Saved entries
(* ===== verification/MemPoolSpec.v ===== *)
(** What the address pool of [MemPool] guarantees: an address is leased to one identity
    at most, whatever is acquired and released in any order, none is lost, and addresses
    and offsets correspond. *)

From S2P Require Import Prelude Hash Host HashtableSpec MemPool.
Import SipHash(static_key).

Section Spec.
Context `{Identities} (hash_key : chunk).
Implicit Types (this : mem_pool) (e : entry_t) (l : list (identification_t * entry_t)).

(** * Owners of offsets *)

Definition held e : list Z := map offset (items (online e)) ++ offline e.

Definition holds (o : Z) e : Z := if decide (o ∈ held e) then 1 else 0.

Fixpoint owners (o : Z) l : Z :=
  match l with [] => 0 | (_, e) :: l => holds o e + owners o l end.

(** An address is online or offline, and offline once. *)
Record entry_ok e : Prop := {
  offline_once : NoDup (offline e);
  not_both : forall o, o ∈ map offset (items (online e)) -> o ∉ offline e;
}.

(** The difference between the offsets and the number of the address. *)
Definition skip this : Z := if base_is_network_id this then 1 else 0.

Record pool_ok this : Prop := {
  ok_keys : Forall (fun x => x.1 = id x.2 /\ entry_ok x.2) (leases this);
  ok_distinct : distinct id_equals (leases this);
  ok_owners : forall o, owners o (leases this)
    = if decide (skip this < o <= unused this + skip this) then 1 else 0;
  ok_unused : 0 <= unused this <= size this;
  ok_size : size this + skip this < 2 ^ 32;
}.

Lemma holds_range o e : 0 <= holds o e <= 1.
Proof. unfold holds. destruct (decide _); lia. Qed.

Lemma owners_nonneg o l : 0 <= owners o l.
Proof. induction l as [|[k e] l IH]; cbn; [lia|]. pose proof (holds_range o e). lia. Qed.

EXERCISE REQUIREMENTS
Filter the entries and copy out every line with the word "skip".

ANSWER AREA
Definition skip this : Z := if base_is_network_id this then 1 else 0.
    = if decide (skip this < o <= unused this + skip this) then 1 else 0;
  ok_size : size this + skip this < 2 ^ 32;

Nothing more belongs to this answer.